五月、春のころに本書を書くことを決意した。
本書に書いた最蓮房が誰かということについては、前年の二月に気づくことができた。同時に「祈禱経送状」も正確に読むことができた。それらのことについては、いずれ時が来るならば、書こうと思っていたが、意外にもそれは早かったと言える。
今回、本書を著すにあたっては、さまざま困難なことがあった。「不動・愛染感見記」や「法華開会戒体抄」(戒體即身成佛義)「十一通御書」「立正観抄」「立正観抄送状」「末法一乘行者息災延命所願成就祈禱經文」などの真偽判、日蓮大聖人の悟達の時期を見極め、それを論証すること、などなどであった。
その中で最も悩んだのは、竜の口の「ひかりたる物」「光物」についての解明であった。
一時は断念することも考えたが、極限状況の中で、一瞬にして閃くものがあり、真実を解明できた。一連の事柄の解明は、到底、自力をもってなし得るものではなかったと思う。ただ、筆を擱いた今は、時のしからしむるところであったとの感慨を持っている。
七月三日、万全を期して起筆した。ところが七月末、文半ばにして読み返してみると、文巧に流れ、論易きに浮いていることに気づいた。
再び八月二十四日、背水の陣の決意をもって再起筆した。本書の九割がたの文は、それ以降に一カ月と数日で書き終えたものである。春に論考し、夏に起筆し、秋に上梓することができた。
本書を読み、『日蓮大聖人と最蓮房』という題名との乖離を感ずる人がいるかもしれない。この書は「日蓮大聖人の御生涯」と題するべきではないかと。だが、それは違う。日蓮大聖人の教法は、大法弘通の大任を担った日興上人という弟子との師弟不二に収斂される。日興上人に日蓮大聖人の一期の弘法は、そのまま付嘱された。そしてその血脈は創価学会に流れる。現代において信じ奉り正しく行ずる者がいなくては、いかに御本仏日蓮大聖人の教えといえども虚妄の論となる。

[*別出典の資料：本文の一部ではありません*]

Lemma add_secret_is_the_same_for_every_resource_witness :
  (secret ∈ created_secrets (add_calls db1 all_succeed)
   ∧ secret ∈ created_secrets (add_calls db2 service_rejected))
  ∧ secret = secret
  ∧ Secret.ObjectMeta secret =
      {| ObjectMeta.Name := "mysql-password"; ObjectMeta.Namespace := "";
         ObjectMeta.Labels := ∅ |}
  ∧ Secret.Type_ secret = "Opaque"
  ∧ Secret.StringData secret = {[ "MYSQL_ROOT_PASSWORD" := "bytedance" ]}.
Proof.
  assert (H1 : secret ∈ created_secrets (add_calls db1 all_succeed))
    by (apply list_elem_of_singleton; vm_compute; reflexivity).
  assert (H2 : secret ∈ created_secrets (add_calls db2 service_rejected))
    by (apply list_elem_of_singleton; vm_compute; reflexivity).
  split; [split; assumption|].
  exact (add_secret_is_the_same_for_every_resource
           db1 db2 all_succeed service_rejected secret secret H1 H2).
Defined.

(** ** Further properties of the handlers *)

Lemma secret_Name : ObjectMeta.Name (Secret.ObjectMeta secret) = secretName.
Proof. reflexivity. Qed.

Lemma service_Name : ObjectMeta.Name (Service.ObjectMeta service) = serviceName.
Proof. reflexivity. Qed.

Lemma sts_Name (ret : MySQL.t) :
  ObjectMeta.Name (StatefulSet.ObjectMeta (sts ret)) =
  MySQL.Name ret +:+ "-deployment".
Proof. reflexivity. Qed.

Lemma list_ascii_of_string_app (a b : string) :
  list_ascii_of_string (a +:+ b) =
  list_ascii_of_string a ++ list_ascii_of_string b.
Proof. induction a as [|x a IH]; simpl; [reflexivity | by rewrite IH]. Qed.

Lemma string_app_inj_r (a b suffix : string) :
  a +:+ suffix = b +:+ suffix → a = b.
Proof.
  intros H. apply (f_equal list_ascii_of_string) in H.
  rewrite !list_ascii_of_string_app in H. apply app_inv_tail in H.
  apply (f_equal string_of_list_ascii) in H.
  by rewrite !string_of_list_ascii_of_string in H.
Qed.

Section Handlers.
Context {Σ : Type} `{!Clientset Σ}.

#[local] Opaque secret service sts.

Ltac reply :=
  match goal with
  | |- context [serve ?c ?σ] =>
      let e := fresh "e" in
      destruct (serve c σ) as [[e|] ?]; cbn
  end.

Ltac names := rewrite ?secret_Name, ?service_Name, ?sts_Name.

(** A notification whose payload is not a [*MySQL] is dropped: [add] and
    [delete] send no request, leave the server alone and log one error
    line; [update] does the same when the old snapshot is ill-typed, and
    then never looks at the new one. *)
Theorem ill_typed_notification_is_dropped (new new' : Object) (σ : Σ) :
  observe (add ObjOther) σ = []
  ∧ observe (delete ObjOther) σ = []
  ∧ cluster (run (add ObjOther) σ) = σ
  ∧ cluster (run (delete ObjOther) σ) = σ
  ∧ error_messages (logs (run (add ObjOther) σ)) =
      [ "Failed to type assert object: %v" ]
  ∧ error_messages (logs (run (delete ObjOther) σ)) =
      [ "Failed to type assert object: %v" ]
  ∧ run (update ObjOther new) σ = run (update ObjOther new') σ
  ∧ error_messages (logs (run (update ObjOther new) σ)) =
      [ "Failed to type assert old: %v" ].
Proof. repeat split. Qed.


(** Every request that [add] or [delete] sends for a custom resource is
    addressed to the namespace of that resource. *)
Theorem requests_stay_in_the_namespace (m : MySQL.t) (σ : Σ) :
  Forall (λ c, namespace_of c = MySQL.Namespace m) (requests (add_calls m σ))
  ∧ Forall (λ c, namespace_of c = MySQL.Namespace m)
      (requests (observe (delete (ObjMySQL m)) σ)).
Proof.
  split.
  - destruct (add_runs m σ); cbn; repeat constructor.
  - unfold observe, run, delete, init, call, klog, mbind, M_bind, mret, M_ret.
    cbn. do 4 reply; repeat constructor.
Qed.

(** [add] never deletes the custom resource or a StatefulSet: its deletions
    are of the Secret "mysql-password" and of the Service "mysql" only.  A
    run sends between one and seven requests, of which at most three
    creations, two deletions and two status updates. *)
Theorem add_deletes_only_secret_and_service (m : MySQL.t) (σ : Σ) :
  Forall (λ c, c = Secrets_Delete (MySQL.Namespace m) secretName
               ∨ c = Services_Delete (MySQL.Namespace m) serviceName)
    (deletes (add_calls m σ))
  ∧ (1 ≤ length (add_calls m σ) ≤ 7)%nat
  ∧ (length (creates (add_calls m σ)) ≤ 3)%nat
  ∧ (length (deletes (add_calls m σ)) ≤ 2)%nat
  ∧ (length (status_updates (add_calls m σ)) ≤ 2)%nat.
Proof.
  destruct (add_runs m σ); cbn; repeat split; try lia;
    repeat (match goal with |- Forall _ _ => constructor end); auto.
Qed.

(** In every run of [add] the creations come in the order Secret, Service,
    StatefulSet with none skipped, the accepted ones as well; a creation
    that fails is the last one: at most one creation fails. *)
Theorem add_creates_in_order_until_first_failure (m : MySQL.t) (σ : Σ) :
  creates (add_calls m σ) `prefix_of`
    [ Secrets_Create (MySQL.Namespace m) secret;
      Services_Create (MySQL.Namespace m) service;
      StatefulSets_Create (MySQL.Namespace m) (sts (received m)) ]
  ∧ successful Create (add_calls m σ) `prefix_of` creates (add_calls m σ)
  ∧ (length (creates (add_calls m σ))
       ≤ S (length (successful Create (add_calls m σ))))%nat.
Proof.
  destruct (add_runs m σ); cbn; repeat split; try lia;
    try (by eexists); apply prefix_nil.
Qed.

創価学会は、日蓮大聖人の仏法が真実の法であることを証明する仏意仏勅の団体である。
「御義口伝」涌出品一箇の大事に曰く。
「涌出の一品は 悉く本化の菩薩の事なり、本化の菩薩の所作としては南無妙法蓮華経なり此れを唱と云うなり導とは日本国の一切衆生を霊山浄土へ引導する事なり、末法の導師とは本化に限ると云うを師と云うなり〈中略〉今日蓮等の類南無妙法蓮華経と唱え奉る者は皆地涌の流類なり」
最蓮房に与えられた「諸法実相抄」に云く。
「地涌の菩薩のさきがけ日蓮一人なり、地涌の菩薩の数にもや入りなまし、若し日蓮地涌の菩薩の数に入らば豈に日蓮が弟子檀那・地涌の流類に非ずや」
同じく最蓮房に与えられた「祈禱経送状」に云く。
「法華経の行者は信心に退転無く身に詐親無く・一切法華経に其の身を任せて金言の如く修行せば、慥に後生は申すに及ばず今生も息災延命にして勝妙の大果報を得・広宣流布大願をも成就す可きなり」
本書が、日蓮大聖人の教法を真摯に求める人たちの教学の研鑽に益することを願うものである。
なお、著者は春より秋に至るまで、午前四時、五時、六時より執筆にあたったが、その意気に感じて、仕事の合間、午前六時より無償でもって資料などの整理にあたってくれた、我が報恩社の社員たちがいたことをここに記しておく。